The Griqua (Afrikaans Griekwa, sometimes incorrectly called Korana) are a subgroup of South Africa's heterogeneous and multiracial Coloured people.
The Griqua are often considered to be a racially and culturally mixed people whose origin goes back to the intermarriages or sexual relations between European colonists in the Cape and the Khoikhoi already living there in the seventeenth and eighteenth centuries. This notion apparently derives from the name given in 1813 by Rev. John Campbell of the London Missionary Society (LMS) to a mixed group of Chariguriqua (a Cape Khoikhoi group), 'bastaards', Koranna, and Tswana living at the site of present day Griekwastad (formerly "Klaarwater"). Their proud name, Bastaards, was viewed as offensive to the British resulting in this change by the LMS. Because of a common ancestor named Griqua, and shared links to the Chariguriqua (Grigriqua), the people officially changed their name to the Griqua. According to Isaac Tirion, by 1730 the Grigriquas already lived in this northeastern section of the Cape Colony.
In the nineteenth century, the Griqua controlled several political entities that were governed by Kapteins (Afrikaans for "Captain", i.e. leader) and their Councils, with their own written constitutions. Adam Kok I, the first Kaptein of the Griqua - a European-slave mix himself - led his people north from the interior of the Cape Colony. Likely due to the received discrimination of his people, they again moved north; this time outside of the Cape, near the Orange River, just west of the Orange Free State, and on the southern skirts of the Transvaal. The Griqua largely adopted the Afrikaans language before their migrations. This area is where most of the tribe settled; some remained nomadic.
Andries Waterboer - leader after Kok I - founded Griqualand West, and controlled it until the intruding influx of Whites accompanying the discovery of diamonds. In 1834, the Cape Colony recognized Waterboer’s rights to his land and people, and a treaty was signed to ensure payment for the use of the land for mining. Not long after 1843, the competition between the Cape Colony, Orange Free State, and the Transvaal became too much for the Griqua, and they migrated east – now led by Adam Kok III – to establish Griqualand East, a hopeful haven. But Griqualand East only lasted for mere months before its annexation into the Cape Colony in 1874.
Both Griqualands, East and West, were dissolved into European colonies, and the Griqua themselves became part of the ethnic group known generally to Whites as the Coloureds.

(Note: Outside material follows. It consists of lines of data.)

Lemma placeColumnPair_keeps col finalMessage cv idx :
  wfCanvas size cv → 0 ≤ idx → 1 ≤ col ≤ size - 1 → keeps F M0 cv →
  ∃ st, placeColumnPair size col finalMessage (len finalMessage * 8) (cv, idx)
        = Ok st ∧ wfCanvas size st.1 ∧ 0 ≤ st.2 ∧ keeps F M0 st.1.
Proof.
  intros Hcv Hidx Hcol Hk. unfold placeColumnPair.
  apply (oloop_inv (λ st, wfCanvas size st.1 ∧ 0 ≤ st.2 ∧ keeps F M0 st.1));
    [|done].
  intros rowIter st Hrow (Hw & Hi & Hkeep). apply elem_of_range in Hrow.
  set (r := if decide (((col + 1) `quot` 2) `rem` 2 = 0)
            then size - 1 - rowIter else rowIter).
  assert (0 ≤ r < size) as Hr by (unfold r; destruct (decide _); lia).
  apply (oloop_inv (λ st, wfCanvas size st.1 ∧ 0 ≤ st.2 ∧ keeps F M0 st.1));
    [|done].
  intros c [cv1 idx1] Hc (Hw1 & Hi1 & Hk1). apply elem_of_downRange in Hc.
  simpl in Hw1, Hi1, Hk1.
  destruct (isFunctionAt_ok size cv1 r c Hw1 Hr ltac:(lia)) as [isF EF].
  rewrite EF. simpl. destruct isF; simpl; [by eexists|].
  destruct (decide (idx1 < len finalMessage * 8)) as [Hlt|Hge].
  - destruct (getBit_ok finalMessage idx1 ltac:(lia)) as [b ->]. simpl.
    match goal with
    | |- context [setModule cv1 r c ?bit] =>
        destruct (setModule_ok size cv1 r c bit Hw1 Hr ltac:(lia))
          as (cv2 & Es & Hw2)
    end.
    rewrite Es. simpl. eexists. split; [done|]. simpl.
    split; [done|]. split; [lia|]. by eapply setModule_keeps.
  - simpl.
    match goal with
    | |- context [setModule cv1 r c ?bit] =>
        destruct (setModule_ok size cv1 r c bit Hw1 Hr ltac:(lia))
          as (cv2 & Es & Hw2)
    end.
    rewrite Es. simpl. eexists. split; [done|]. simpl.
    split; [done|]. split; [lia|]. by eapply setModule_keeps.
Qed.

Lemma placeColumns_keeps finalMessage (fuel : nat) :
  ∀ col cv idx,
    col ≤ Z.of_nat fuel → col ≤ size - 1 → wfCanvas size cv → 0 ≤ idx →
    keeps F M0 cv →
    ∃ st, placeColumns fuel size col finalMessage (len finalMessage * 8)
            (cv, idx) = Ok st ∧ wfCanvas size st.1 ∧ keeps F M0 st.1.
Proof.
  induction fuel as [|fuel IH]; intros col cv idx Hf Hc Hw Hi Hk.
  - simpl. destruct (decide (col > 0)); [lia|]. by eexists.
  - simpl. destruct (decide (col > 0)); [|by eexists].
    set (col' := if decide (col = 6) then col - 1 else col).
    assert (1 ≤ col' ≤ size - 1 ∧ col' ≤ col) as [Hc1 Hc2]
      by (unfold col'; destruct (decide _); lia).
    destruct (placeColumnPair_keeps col' finalMessage cv idx Hw Hi Hc1 Hk)
      as ([cv1 idx1] & -> & Hw1 & Hi1 & Hk1).
    simpl. apply IH; (done || lia).
Qed.

Lemma placeData_keeps finalMessage cv :
  wfCanvas size cv → keeps F M0 cv →
  ∃ cv', placeData size finalMessage cv = Ok cv' ∧ wfCanvas size cv' ∧
         keeps F M0 cv'.
Proof.
  intros Hw Hk. unfold placeData.
  destruct (placeColumns_keeps finalMessage (Z.to_nat size) (size - 1) cv 0)
    as ([cv1 idx1] & -> & Hw1 & Hk1); [lia|lia|done|lia|done|].
  simpl. by exists cv1.
Qed.

End Keeps.
Lemma selection_ok l sn s s' :
  selection_stage l sn s = (Ok tt, s') ->
  exists r bm rm g bgs m freq v last_event,
    masked_residuals l sn s = Ok r /\
    Pick.argmin_axis0 r (ny (cube s)) (nx (cube s)) = Ok bm /\
    Pick.min_axis0 r (ny (cube s)) (nx (cube s)) = Ok rm /\
    guess_grid s = Some g /\
    Pick.lookup_guesses g bm = Ok bgs /\
    Pick.mode_00 bm = Ok (m, freq) /\
    Pick.block g m = Ok v /\
    _best_map s' = Some bm /\ _best_rmsmap s' = Some rm /\
    best_guesses s' = Some bgs /\ _best_model s' = Some m /\
    best_guess_value s' = Some v /\
    log s' = log s
             ++ (if under_5_percent freq (cube s)
                 then [low_confidence_warning] else [])
             ++ [(LInfo, "Overall best model"%string); last_event] /\
    last_event <> low_confidence_warning.
Proof.
  unfold selection_stage. intros H.
  apply bind_ok in H as (a & s1 & H0 & H). apply get_self_ok in H0 as [-> ->].
  apply bind_ok in H as (r0 & s1 & Hr & H).
  apply bind_ok in H as (r & s2 & Hl & H). apply local_ok in Hl as [-> ->].
  assert (Hm : masked_residuals l sn s = Ok r /\ s1 = s).
  { unfold masked_residuals.
    destruct sn as [cut|]; [destruct (truthy (Some cut))|].
    - apply bind_ok in Hr as (snr & s3 & Ha & Hr).
      apply attr_ok in Ha as [-> ->].
      apply bind_ok in Hr as (r1 & s3 & Ha & Hr).
      apply local_ok in Ha as [-> ->].
      apply bind_ok in Hr as (r2 & s3 & Ha & Hr).
      apply lift_ok in Ha as [-> ->]. apply ret_ok in Hr as [[= ->] ->].
      now split.
    - apply ret_ok in Hr as [<- ->]. now split.
    - apply ret_ok in Hr as [<- ->]. now split. }
  destruct Hm as [Hm ->]. clear Hr.
  apply bind_ok in H as (bm & s1 & Hb & H). apply lift_ok in Hb as [Hb ->].
  apply bind_ok in H as (rm & s1 & Hrm & H). apply lift_ok in Hrm as [Hrm ->].
  apply bind_ok in H as (u1 & s1 & E1 & H). apply modify_ok in E1 as ->.
  apply bind_ok in H as (u2 & s1 & E2 & H). apply modify_ok in E2 as ->.
  apply bind_ok in H as (g & s1 & Hg & H).
  destruct (guess_grid s) as [g'|] eqn:Eg; [|discriminate].
  apply ret_ok in Hg as [-> ->].
  apply bind_ok in H as (bgs & s1 & Hbg & H). apply lift_ok in Hbg as [Hbg ->].
  apply bind_ok in H as (u3 & s1 & E3 & H). apply modify_ok in E3 as ->.
  apply bind_ok in H as ([m freq] & s1 & Hmode & H).
  apply lift_ok in Hmode as [Hmode ->].
  apply bind_ok in H as (u4 & s1 & Hw & H).
  apply bind_ok in H as (u5 & s2 & E5 & H). apply modify_ok in E5 as ->.
  apply bind_ok in H as (v & s2 & Hv & H). apply lift_ok in Hv as [Hv ->].
  apply bind_ok in H as (u6 & s2 & E6 & H). apply modify_ok in E6 as ->.
  apply bind_ok in H as (u7 & s2 & E7 & H). apply log_msg_ok in E7 as ->.
  fold (under_5_percent freq (cube s)) in Hw.
  assert (Hs1 : s1 = (if under_5_percent freq (cube s)
                      then add_log low_confidence_warning else fun x => x)
                       (set_best_guesses bgs
                          (set_best_rmsmap rm (set_best_map bm s)))).
  { destruct (under_5_percent freq (cube s)).
    - now apply log_msg_ok in Hw.
    - now apply ret_ok in Hw as [_ ->]. }
  clear Hw.
  assert (Ht : exists last_event,
             last_event <> low_confidence_warning /\
             _best_map s' = Some bm /\ _best_rmsmap s' = Some rm /\
             best_guesses s' = Some bgs /\ _best_model s' = Some m /\
             best_guess_value s' = Some v /\
             log s' = log s1 ++ [(LInfo, "Overall best model"%string);
                                 last_event]).
  { unfold try_except in H.
    match type of H with
    | context [bind ?a ?k ?st] => destruct (bind a k st) as [[u|x] s3] eqn:Eb
    end.
    - assert (s3 = s') by congruence. subst s3. clear H.
      apply bind_ok in Eb as (snr & s4 & Ha & Eb).
      apply attr_ok in Ha as [Ha ->].
      apply bind_ok in Eb as (i & s4 & Hi & Eb).
      destruct (F.argmax (cells snr)); [|discriminate].
      apply ret_ok in Hi as [-> ->].
      apply bind_ok in Eb as (j & s4 & Hj & Eb). apply lift_ok in Hj as [Hj ->].
      apply bind_ok in Eb as (w & s4 & Hw & Eb). apply lift_ok in Hw as [Hw ->].
      apply bind_ok in Eb as (u8 & s4 & E8 & Eb). apply modify_ok in E8 as ->.
      apply log_msg_ok in Eb as ->.
      eexists. split; [|subst s1; destruct (under_5_percent _ _); cbn;
                        rewrite <- ?app_assoc; repeat split; reflexivity].
      discriminate.
    - destruct x; try discriminate. cbn [exn_eqb] in H.
      apply log_msg_ok in H as ->.
      assert (E3 : s3 = add_log (LInfo, "Overall best model"%string)
                          (set_best_guess_value v (set_best_model m s1))).
      { destruct (snr_map s) as [snr|]; [|now injection Eb as <-].
        exfalso. revert Eb. unfold attr. rewrite (bind_run _ _ _ _ snr eq_refl).
        intros Eb.
        assert (R : raises_only (not_exn AttributeError)
                      (best_snr <-
                         match F.argmax (cells snr) with
                         | Some i => ret i
                         | None => raise ValueError
                         end ;;
                       i <- lift (Pick.at_snr_index bm snr best_snr) ;;
                       v0 <- lift (Pick.block g' i) ;;
                       modify (set_best_snr_guess v0) ;;
                       log_msg LInfo "Best model @ highest SNR"))
          by never_raises.
        now apply R in Eb. }
      subst s3. eexists.
      split; [|subst s1; destruct (under_5_percent _ _); cbn;
               rewrite <- ?app_assoc; repeat split; reflexivity].
      discriminate. }
  destruct Ht as (last_event & Hne & Hbm' & Hrm' & Hbgs' & Hm' & Hv' & Hlog).
  exists r, bm, rm, g', bgs, m, freq, v, last_event.
  split; [exact Hm|]. split; [exact Hb|]. split; [exact Hrm|].
  split; [reflexivity|]. split; [exact Hbg|]. split; [exact Hmode|].
  split; [exact Hv|]. repeat (split; [assumption|]). split; [|exact Hne].
  rewrite Hlog, Hs1. destruct (under_5_percent freq (cube s)); cbn;
    now rewrite <- ?app_assoc.
Qed.
(* ===== verification/Prelude.v ===== *)
(** * A verified model of falcon-plus

    falcon-plus is a monitoring system: a set of Go services that collect
    metrics, store them, watch them and send alarms.  This library models the
    logic of its services as executable functions and proves what makes each
    of them correct, and where their code does not do what it means to.

    ** The program, and the files that model it

    A point travels as follows.  An [agent] collects it and sends it to a
    [transfer], directly or through a [gateway]; the transfer checks it and
    puts it on the queues of a [judge], a [graph] and, when a strategy over a
    group of hosts wants it, a [polymetric].  The graph keeps the points in
    memory, flushes them to rrd files and answers queries.  The judge keeps the
    last points of each series and evaluates the strategies it gets from [hbs];
    its events go through redis to [alarm], which finds the people to tell,
    merges messages and sends them.  [nodata] watches for series that fall
    silent, the [aggregator] computes series from those of a group, and both
    push what they make back to the transfer.

    - Foundations: this file (outcomes of statements, the state-and-panic monad
      [M] of a handler, machine integers, tactics); [GoFloat] ([float64] on
      [SpecFloat]) and [GoRound] (how far a rounded product is off); [GoStr],
      [GoNum], [GoRegexp] (strings, [strconv], [regexp]); [Hash] (MD5, CRC-32);
      [GoCache] (the cache with an expiry in which hbs and alarm keep answers).
    - [common]: [Utils] is [common/utils] (tags, keys, checksums), [Model] the
      messages of [common/model], [DisLock] the lock of [common/rediscluster]
      and its copy in [modules/hbs/redi/lock.go].
    - [Redis]: what the services ask of redis, as classes of operations with
      their laws ([RedisList] for queues, [RedisKV] for texts and hashes with a
      time to live, [RedisSets] for sets), each with an instance in memory.
      Services are proved against the classes.
    - [modules/transfer]: [Transfer], [TransferThms].  [modules/gateway]:
      [Gateway].
    - [modules/judge]: [JudgeFunc] is [store/linkedlist.go] and [store/func.go];
      [JudgeStore], [JudgeStoreThms] are the handlers, the alarm state machine,
      the unions of strategies and the cleaning.
    - [modules/graph]: [GraphStore] is [store]; [GraphApi] the handlers, the
      index, the flushing and the cleaning; [GraphThms], [GraphProps],
      [GraphQuery] the theorems.  [HashRing] is the ring of
      [vendor/consistent-crc32]; [GraphMigrate] and [GraphMigrateThms] the hand-over
      of series between graphs ([rrdtool/migrate.go], [rrdtool/sync_disk.go]).
    - [modules/hbs]: [HbsStrategies] (the strategies of a host), [HbsRedis] and
      [HbsRedisThms] (the maps its processes share), [HbsAgents] and
      [HbsAgentsThms] (status reports, upgrades, built-in metrics),
      [HbsExpressions] (the text of expressions, and what the web service accepts
      of them), [HbsSources] and [HbsSourcesThms] (its queries over the tables of the
      web service, the answers it keeps for a while, the hosts it writes).
    - [modules/agent]: [AgentSync], [AgentThms] (following hbs, plugins);
      [AgentStats] (processors and disks), [AgentMetrics] (the other
      collectors), [AgentRounds] and [AgentRoundsThms] (the levels and what
      their rounds send), [AgentServices] (the goroutines of the services),
      [AgentUpgrade], [AgentUpgradeThms] (how it replaces its program).
    - [modules/api], the web service: [ApiDb] (its tables and what [gorm] makes of
      its calls), [ApiAuth] (sessions and users), [ApiTeams], [ApiGroups] (groups of
      hosts and what belongs to them), [ApiRules] (templates, strategies, actions,
      expressions, configurations of nodata), [ApiBoards] (dashboards), [ApiServe]
      (the routes), [ApiFrame], [ApiThms], [ApiProps], [ApiBoardsThms] (the theorems),
      [ApiGraph] (its queries of the graphs), [ApiSearch] (searches of endpoints and
      counters, points by host and counter), [ApiGrafana] (what grafana asks).
    - [common/backend_pool], the connections to other components: [Pools],
      [PoolsThms]; [RpcClients] (the single connections of the agent and the judge,
      the counters of [common/proc]).
    - [modules/apiproxy], the proxy of the web services of all regions: [ApiProxy],
      [ApiProxyThms].
    - [modules/alarm]: [AlarmText] (texts), [Alarm] (events, combiner,
      senders), [AlarmThms], [AlarmMerge]; [AlarmBlocks], [AlarmBlocksThms] (what people
      block, in all its processes); [AlarmCases], [AlarmCasesThms] (the archive of
      events, which the web service shows).
    - [modules/nodata]: [Nodata].  [modules/aggregator]: [Aggregator],
      [AggregatorThms].  [modules/polymetric]: [Polymetric], [PolymetricThms],
      [PolyStats].

    ** How the code is modelled

    The package variables of a service are a record; a handler or the body of a
    periodic task is a function on it in the monad [M], which ends in a value
    and a new state, or in a panic ([NilDeref], [IndexOutOfRange] and so on).
    A definition carries, in its comment, the file and the function it
    translates; names are kept.  An [int] or [int64] is a [Z] whose arithmetic
    wraps ([wrap64]) wherever the code computes with values from outside; a
    [map] is a [gmap], a slice a [list], a pointer that may be nil an [option].
    The order in which Go walks a map is an argument, known only to visit
    every entry once.  The clock, the database, rrdlite, the hash rings, the
    answers of other services and of redis are arguments, oracles indexed by a
    tick ([Env] of the judge, [GEnv] of the graph) or class operations, so that
    a theorem holds for all of their behaviours that its hypotheses admit.
    JSON texts between services are kept as the values they encode.
    Loops are structural; where the code loops until something outside changes
    (a lock, a retry) the model takes the finite list of what it meets.  Fuel
    appears in [utoa] (as many steps as binary digits), [find_submatch] (the
    length of the text), the queries of the graph (the steps of the series
    between the ends of the query or of the cached points), [pop_all] (the
    length of the list) and [HttpLink] (the tries; while the API cannot be
    reached the code loops for ever); the theorems take any fuel above these
    bounds and prove a result, and [None] stands for a loop that goes on.

    ** What is proved

    - Alarms: the trace of events of a strategy follows its state machine with
      numbered steps and a maximum ([alarm_traces_chained]); a union alarms only
      when all its strategies do; an event reaches exactly the people who did
      not block it ([event_reaches_unblocked]); every merged mail arrives once
      ([mails_delivered]); every message is taken, or given up after its second
      chance ([messages_settle]); a block is held until its end, which one process
      only sees ([block_lifted_once]).  The readers keep the order of the queues
      ([queues_read_in_order]); the archive stays consistent however the goroutines
      that file events race ([archive_consistent]), and lists each event once
      ([every_event_listed]); a case that was closed opens again
      ([note_then_event]).
    - Points: those waiting for the disk stay ordered ([graph_points_ordered]),
      a flush hands over all of them, a query merges the disk and the memory as
      a reference definition does ([query_merges]) and asks the graph its points
      were sent to ([query_asks_where_sent]); the transfer answers every
      report whatever it holds ([report_answered]), unless it feeds Kafka and the
      channel is full, and the pusher it starts for Prometheus can end it; a value
      that is not a number ends the reader of that channel, so that later reports
      wait for ever ([not_a_number_silences]); it aligns what it sends and keeps
      the order; the gateway changes nothing.
    - Migration: whatever the order in which the workers of a graph, its flushes
      and its reports take their steps, a point that came in is in memory, on the
      disk, in the hands of a worker or with its new owner
      ([migration_loses_nothing]); a pull brings the file of a series
      ([pull_brings_series]); a ring that grows moves no name but to the new member
      ([ring_changes_little]).
    - Judging: the functions of strategies agree with direct definitions
      ([Compute_correct]); histories stay well formed; [Send] returns.
    - hbs: a child template overrides its parents; the processes of hbs work on
      the same maps ([hbs_processes_agree]) over the lock that refines an
      abstract one ([lock_refines]); upgrades are bounded in every reachable
      state by the length of their queue and the reports served at once
      ([upgrades_bounded]); agents follow the metrics and plugins they are
      given ([builtin_metrics_followed], [plugins_followed]), and the services
      ([services_followed]); the strategies of a group reach the hosts that the web
      service put in it, and no others ([bound_hosts_judged]), an answer is no
      older than the time to live ([answers_fresh]), a strategy counts at the times
      of the day it says ([windows_followed]), a host that reports is in the tables
      ([reported_host_known]).
    - Upgrades: while its server is reached the agent has the new program or the old
      one ([upgrade_new_or_old]).
    - Connections: however the calls of goroutines interleave, no connection is
      used by two, none is lost and the limits are kept ([pools_hold]); a server
      that is started again costs no more calls than there were connections
      ([restart_heals]); the judge gets its connection when a server answers
      ([judge_connects]).
    - Collecting: what the agent collects, the transfer takes
      ([collected_metrics_accepted]); the numbers a round computes are finite
      but for one ([new_disk_loses_round]).
    - Computed series: the aggregator's quotient over the hosts that have all
      values, the strategies of polymetric as the transfer sees them
      ([strategies_reach_transfer]), its statistics within their bounds for all
      sizes below 2^53 ([statistics_ordered]), the mock points of nodata.
    - The web service: a request that is answered leaves no transaction open, and
      one is answered whenever MySQL refuses nothing ([requests_settle]), the hosts of a group change only for its owner or an
      administrator ([members_guarded]) and as a whole or not at all
      ([bind_hosts_exact]), a template goes with what hangs on it
      ([delete_template_exact]), a team has the members that were sent
      ([team_members_exact]), a session that was given is accepted
      ([login_opens]), whatever the password, a graph is shown as it was made
      ([board_comes_back]), and a link shows the lists it was made for
      ([links_shared]), though lists that differ may share one.
    - The proxy: over regions that answer it is one web service with the graphs of
      all of them ([proxy_as_one]).
    - Names: tags, expressions and the functions of strategies are read back
      from what is written.
    - Errors: the theorems of kind error show what a failure does where the code
      does not handle it: an alarm of an expression that panics, points lost by
      a refused flush, series a migration never flushes, a lock given to everybody, templates that never arrive, a text that
      stops hbs, a deletion by the id 0, a late graph of one region that ends a request
      for all ([late_graph_ends_proxy]), pages after the first of a search
      ([later_pages_lost]), an agent that is left with an empty program
      ([unreachable_empties_agent]).

    ** What is not modelled, and why

    Handlers run one at a time: the locks of the code make each operation on a
    map atomic, and interleavings inside a handler are not covered, but for the
    workers of a migration, the goroutines that file events, the calls through
    the pools, the lock in redis and the status reports of agents, which take one
    call or one write at a time in any order.  Goroutines a handler starts run
    within it, but for the pusher to Prometheus.  Left out are: names that would
    change the meaning of an SQL text; the http pages;
    start-up and configuration files; clients that only hand data on (the
    bus to Kafka, the registry of Prometheus, InfluxDB, OpenTSDB); the dynamic configuration of the agent, which nothing
    starts; but for those of hbs, the caches with an
    expiry, whose answers are folded into the answers of what they cache; of the web service
    the copies of alarms in other systems; the command line.  In the web service the
    requests run one after another, statements of other processes come between
    none of theirs, and the rows are those its structs can hold,
    whatever the width of the columns.  Bytes above 127 are not treated as UTF-8: [TrimSpace] and [Fields] know ASCII white space, [ToLower] ASCII
    letters.

    ** What comes next

    The maps hbs shares as JSON; the sender of [common/sdk]; interleavings of the judge's handlers
    on one series. *)
From Stdlib Require Import SpecFloat.
From stdpp Require Export gmap strings list sorting fin_maps.
From stdpp Require Import options.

The total Griqua population is unknown. The people were submerged by a number of factors. The most prominent being the Apartheid era during which many of the Griqua people took on the mantle of "Coloured" fearing that their Griqua roots might place them at a lower level with the Africans. What is known is that a substantial proportion of coloured people have "Griqua roots" (ie Hottentot forefathers). This Griqua heritage is all too often looked at with disdain.
Genetic evidence indicates that the majority of the present Griqua population is a racial mix of European genes dating back to the times of van Riebeeck mixed with Khoikhoi and, later, indigenous African (mainly Tswana) peoples, with only small contributions of Bushman..
The Griqua people are represented in the National Khoisan Consultative Conference (Nasionale Khoe-San Oorlegplegende Konferensie) established in Oudtshoorn in 2001 and that represents the Capoid first nation peoples of South Africa and parttakes in research and development projects in cooperation with the government of the Western Cape Province and with the University of the Free State in Bloemfontein. Especially prominent are members of the influential le Feur clan.
The Griqua have their own church, the Griqua Church, which is Protestant with a strong focus on maintaining the Griqua identity.
One of several disputed theories as to the origin of Bloemfontein's name connects it to the Griqua leader Jan Bloem (1775-1858), although this may be a coincidence as Bloemfontein is Dutch for "Spring of bloom," "flower spring," or "fountain of flowers."